[Stored data]
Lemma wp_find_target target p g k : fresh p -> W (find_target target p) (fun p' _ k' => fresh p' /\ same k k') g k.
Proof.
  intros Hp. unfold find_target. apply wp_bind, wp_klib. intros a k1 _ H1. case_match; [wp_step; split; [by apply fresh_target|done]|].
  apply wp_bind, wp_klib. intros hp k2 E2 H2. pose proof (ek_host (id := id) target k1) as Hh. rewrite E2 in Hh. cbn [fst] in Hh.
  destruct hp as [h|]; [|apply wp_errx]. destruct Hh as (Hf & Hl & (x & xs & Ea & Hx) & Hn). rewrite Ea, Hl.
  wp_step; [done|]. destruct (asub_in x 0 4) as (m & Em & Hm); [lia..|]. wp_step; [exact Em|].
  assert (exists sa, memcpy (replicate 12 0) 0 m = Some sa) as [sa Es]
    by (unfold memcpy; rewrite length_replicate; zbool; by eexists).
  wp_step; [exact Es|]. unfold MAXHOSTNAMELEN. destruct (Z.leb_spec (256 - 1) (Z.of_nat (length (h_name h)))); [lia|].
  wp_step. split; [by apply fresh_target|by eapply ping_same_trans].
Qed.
---
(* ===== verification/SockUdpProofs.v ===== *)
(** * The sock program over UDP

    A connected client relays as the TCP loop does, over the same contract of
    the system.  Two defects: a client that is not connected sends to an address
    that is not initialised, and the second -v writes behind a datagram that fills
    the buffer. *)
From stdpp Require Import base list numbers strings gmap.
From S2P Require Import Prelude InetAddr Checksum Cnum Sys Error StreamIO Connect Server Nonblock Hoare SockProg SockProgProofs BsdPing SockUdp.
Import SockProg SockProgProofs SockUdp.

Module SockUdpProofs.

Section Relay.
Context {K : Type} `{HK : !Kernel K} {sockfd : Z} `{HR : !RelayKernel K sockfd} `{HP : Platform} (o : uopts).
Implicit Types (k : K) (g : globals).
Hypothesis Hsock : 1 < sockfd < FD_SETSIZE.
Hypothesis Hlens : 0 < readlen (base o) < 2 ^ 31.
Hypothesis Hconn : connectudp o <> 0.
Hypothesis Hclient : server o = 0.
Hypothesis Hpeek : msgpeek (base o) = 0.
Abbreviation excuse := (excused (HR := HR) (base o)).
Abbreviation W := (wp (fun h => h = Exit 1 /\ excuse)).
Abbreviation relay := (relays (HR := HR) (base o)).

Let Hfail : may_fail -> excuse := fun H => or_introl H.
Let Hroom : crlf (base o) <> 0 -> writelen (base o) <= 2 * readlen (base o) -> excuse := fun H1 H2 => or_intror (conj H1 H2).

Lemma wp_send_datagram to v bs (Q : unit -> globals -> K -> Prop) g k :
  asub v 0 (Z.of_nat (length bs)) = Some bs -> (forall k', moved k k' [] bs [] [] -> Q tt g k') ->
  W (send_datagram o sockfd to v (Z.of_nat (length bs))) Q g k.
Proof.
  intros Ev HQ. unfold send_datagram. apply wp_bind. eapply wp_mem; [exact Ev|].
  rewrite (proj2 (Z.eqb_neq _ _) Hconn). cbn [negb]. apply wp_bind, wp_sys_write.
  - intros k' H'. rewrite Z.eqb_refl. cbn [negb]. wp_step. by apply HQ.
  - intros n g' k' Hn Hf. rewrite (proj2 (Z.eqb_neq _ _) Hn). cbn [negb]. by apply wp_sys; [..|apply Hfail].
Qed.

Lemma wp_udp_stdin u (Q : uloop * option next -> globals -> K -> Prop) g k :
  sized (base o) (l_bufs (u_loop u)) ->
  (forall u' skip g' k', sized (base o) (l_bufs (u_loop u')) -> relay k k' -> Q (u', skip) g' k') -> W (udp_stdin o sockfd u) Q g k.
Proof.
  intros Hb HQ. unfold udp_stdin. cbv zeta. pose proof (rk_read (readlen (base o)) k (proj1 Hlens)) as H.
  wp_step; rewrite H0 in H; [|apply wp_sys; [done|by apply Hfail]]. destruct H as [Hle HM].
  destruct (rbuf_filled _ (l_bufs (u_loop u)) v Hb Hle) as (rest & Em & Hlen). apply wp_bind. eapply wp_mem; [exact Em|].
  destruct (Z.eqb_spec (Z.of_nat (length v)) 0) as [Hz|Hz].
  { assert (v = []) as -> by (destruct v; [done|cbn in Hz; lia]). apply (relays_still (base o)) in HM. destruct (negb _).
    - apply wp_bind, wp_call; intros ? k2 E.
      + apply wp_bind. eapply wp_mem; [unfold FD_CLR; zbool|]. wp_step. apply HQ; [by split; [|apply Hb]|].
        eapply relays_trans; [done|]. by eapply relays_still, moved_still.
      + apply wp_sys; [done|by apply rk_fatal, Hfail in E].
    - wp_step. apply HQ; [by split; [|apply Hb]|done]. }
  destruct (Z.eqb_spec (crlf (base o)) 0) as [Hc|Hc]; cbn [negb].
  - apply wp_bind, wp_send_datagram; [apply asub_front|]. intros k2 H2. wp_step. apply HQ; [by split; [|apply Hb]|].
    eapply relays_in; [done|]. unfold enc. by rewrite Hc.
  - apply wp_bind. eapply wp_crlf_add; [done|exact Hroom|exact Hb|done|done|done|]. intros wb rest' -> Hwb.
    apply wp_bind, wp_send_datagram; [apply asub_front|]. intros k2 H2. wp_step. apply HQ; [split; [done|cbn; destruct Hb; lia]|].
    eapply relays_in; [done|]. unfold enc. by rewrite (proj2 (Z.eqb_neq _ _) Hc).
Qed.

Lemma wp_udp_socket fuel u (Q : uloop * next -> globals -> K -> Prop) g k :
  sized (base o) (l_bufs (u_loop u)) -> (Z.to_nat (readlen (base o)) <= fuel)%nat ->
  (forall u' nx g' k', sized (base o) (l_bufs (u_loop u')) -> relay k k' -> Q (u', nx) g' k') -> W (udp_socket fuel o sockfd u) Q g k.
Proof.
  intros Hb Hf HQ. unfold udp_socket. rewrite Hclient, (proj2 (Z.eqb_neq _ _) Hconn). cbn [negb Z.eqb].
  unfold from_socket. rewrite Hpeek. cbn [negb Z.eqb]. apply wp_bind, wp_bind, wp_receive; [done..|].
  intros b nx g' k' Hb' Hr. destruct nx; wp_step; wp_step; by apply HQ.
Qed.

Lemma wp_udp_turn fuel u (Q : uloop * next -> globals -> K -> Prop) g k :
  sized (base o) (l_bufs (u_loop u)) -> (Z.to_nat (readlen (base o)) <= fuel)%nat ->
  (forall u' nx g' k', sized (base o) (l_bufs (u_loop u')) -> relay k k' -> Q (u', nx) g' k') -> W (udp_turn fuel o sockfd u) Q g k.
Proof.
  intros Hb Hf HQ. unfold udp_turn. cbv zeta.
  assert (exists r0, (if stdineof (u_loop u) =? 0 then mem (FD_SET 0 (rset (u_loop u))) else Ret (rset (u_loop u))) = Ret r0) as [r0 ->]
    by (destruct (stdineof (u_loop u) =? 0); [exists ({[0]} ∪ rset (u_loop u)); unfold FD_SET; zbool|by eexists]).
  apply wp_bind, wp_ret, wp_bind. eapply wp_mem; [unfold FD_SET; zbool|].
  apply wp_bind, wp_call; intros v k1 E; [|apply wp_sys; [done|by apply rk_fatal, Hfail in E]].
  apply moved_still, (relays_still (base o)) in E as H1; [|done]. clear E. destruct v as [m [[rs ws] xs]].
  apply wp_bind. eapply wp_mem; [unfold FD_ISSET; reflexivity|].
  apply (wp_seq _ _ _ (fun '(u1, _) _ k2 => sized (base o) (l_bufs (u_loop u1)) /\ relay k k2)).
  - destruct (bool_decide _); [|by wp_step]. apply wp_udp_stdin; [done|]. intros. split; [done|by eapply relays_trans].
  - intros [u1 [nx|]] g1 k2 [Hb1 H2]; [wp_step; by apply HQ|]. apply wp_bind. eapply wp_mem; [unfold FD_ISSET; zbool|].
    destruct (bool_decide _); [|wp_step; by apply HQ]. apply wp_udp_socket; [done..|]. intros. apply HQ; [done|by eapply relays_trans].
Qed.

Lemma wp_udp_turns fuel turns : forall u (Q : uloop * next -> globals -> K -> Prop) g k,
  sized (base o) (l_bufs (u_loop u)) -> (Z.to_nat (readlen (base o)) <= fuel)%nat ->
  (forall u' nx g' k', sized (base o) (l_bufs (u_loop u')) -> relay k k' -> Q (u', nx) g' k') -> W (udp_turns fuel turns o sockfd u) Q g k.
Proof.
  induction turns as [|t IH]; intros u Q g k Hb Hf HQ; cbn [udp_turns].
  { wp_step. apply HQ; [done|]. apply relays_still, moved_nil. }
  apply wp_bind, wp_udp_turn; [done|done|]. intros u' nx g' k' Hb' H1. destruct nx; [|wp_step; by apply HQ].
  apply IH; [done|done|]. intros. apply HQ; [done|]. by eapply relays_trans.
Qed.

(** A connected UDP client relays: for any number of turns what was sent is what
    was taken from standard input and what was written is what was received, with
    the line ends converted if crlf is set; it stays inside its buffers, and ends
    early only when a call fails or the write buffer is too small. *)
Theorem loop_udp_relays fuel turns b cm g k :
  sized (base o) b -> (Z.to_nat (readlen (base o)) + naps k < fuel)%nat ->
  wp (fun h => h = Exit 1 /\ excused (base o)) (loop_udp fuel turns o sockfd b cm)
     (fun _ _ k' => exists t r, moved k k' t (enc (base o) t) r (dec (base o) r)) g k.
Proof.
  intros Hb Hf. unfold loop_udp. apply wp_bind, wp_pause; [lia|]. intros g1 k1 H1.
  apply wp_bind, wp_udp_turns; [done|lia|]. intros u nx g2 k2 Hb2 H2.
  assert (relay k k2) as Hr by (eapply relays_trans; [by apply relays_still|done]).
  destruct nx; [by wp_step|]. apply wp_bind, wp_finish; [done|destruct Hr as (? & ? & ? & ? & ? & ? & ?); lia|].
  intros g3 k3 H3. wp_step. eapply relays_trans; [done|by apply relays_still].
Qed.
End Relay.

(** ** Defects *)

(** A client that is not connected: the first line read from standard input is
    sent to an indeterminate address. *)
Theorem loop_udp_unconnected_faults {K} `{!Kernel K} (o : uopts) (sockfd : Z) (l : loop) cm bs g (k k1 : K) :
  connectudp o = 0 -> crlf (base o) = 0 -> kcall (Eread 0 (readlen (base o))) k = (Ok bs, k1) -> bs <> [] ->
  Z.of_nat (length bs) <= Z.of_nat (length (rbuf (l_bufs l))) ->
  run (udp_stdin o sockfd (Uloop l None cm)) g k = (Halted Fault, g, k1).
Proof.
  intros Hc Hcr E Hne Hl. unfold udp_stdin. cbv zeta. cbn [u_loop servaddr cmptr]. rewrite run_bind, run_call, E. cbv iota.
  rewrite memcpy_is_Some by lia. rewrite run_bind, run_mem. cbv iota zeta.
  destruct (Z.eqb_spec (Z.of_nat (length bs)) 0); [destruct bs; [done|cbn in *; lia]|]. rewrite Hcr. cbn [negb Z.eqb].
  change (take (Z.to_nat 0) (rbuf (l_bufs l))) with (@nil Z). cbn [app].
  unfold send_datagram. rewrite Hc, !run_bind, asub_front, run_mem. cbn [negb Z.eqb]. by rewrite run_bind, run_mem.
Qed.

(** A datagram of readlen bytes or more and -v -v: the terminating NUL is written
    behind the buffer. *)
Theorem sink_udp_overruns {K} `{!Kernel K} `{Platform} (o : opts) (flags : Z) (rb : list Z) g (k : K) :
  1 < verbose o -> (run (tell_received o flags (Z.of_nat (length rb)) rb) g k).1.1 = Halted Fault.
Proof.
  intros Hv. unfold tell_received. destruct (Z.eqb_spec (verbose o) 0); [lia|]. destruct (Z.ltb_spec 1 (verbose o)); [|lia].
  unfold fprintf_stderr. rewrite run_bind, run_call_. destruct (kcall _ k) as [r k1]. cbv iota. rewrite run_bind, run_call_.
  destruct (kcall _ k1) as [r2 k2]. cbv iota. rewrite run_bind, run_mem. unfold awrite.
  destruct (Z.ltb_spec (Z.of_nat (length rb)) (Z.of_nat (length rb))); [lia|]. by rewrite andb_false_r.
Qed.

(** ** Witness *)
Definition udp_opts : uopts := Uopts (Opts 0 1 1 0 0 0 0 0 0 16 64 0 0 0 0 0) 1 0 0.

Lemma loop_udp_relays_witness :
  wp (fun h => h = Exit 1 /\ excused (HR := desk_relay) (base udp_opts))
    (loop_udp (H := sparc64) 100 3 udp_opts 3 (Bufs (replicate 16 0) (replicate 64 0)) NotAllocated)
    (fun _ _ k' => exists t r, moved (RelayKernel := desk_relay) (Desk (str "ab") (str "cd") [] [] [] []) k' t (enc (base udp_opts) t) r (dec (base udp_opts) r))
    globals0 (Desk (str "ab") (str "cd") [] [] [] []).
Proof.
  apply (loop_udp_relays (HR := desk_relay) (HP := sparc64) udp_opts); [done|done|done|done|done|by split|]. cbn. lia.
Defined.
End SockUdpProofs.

→ What is being asked: Could you reproduce, exactly, every line above from the line with "Module SockUdpProofs." to the line with "Abbreviation excuse := (excused", and no other line? Both ends count.

→ Output:
Module SockUdpProofs.

Section Relay.
Context {K : Type} `{HK : !Kernel K} {sockfd : Z} `{HR : !RelayKernel K sockfd} `{HP : Platform} (o : uopts).
Implicit Types (k : K) (g : globals).
Hypothesis Hsock : 1 < sockfd < FD_SETSIZE.
Hypothesis Hlens : 0 < readlen (base o) < 2 ^ 31.
Hypothesis Hconn : connectudp o <> 0.
Hypothesis Hclient : server o = 0.
Hypothesis Hpeek : msgpeek (base o) = 0.
Abbreviation excuse := (excused (HR := HR) (base o)).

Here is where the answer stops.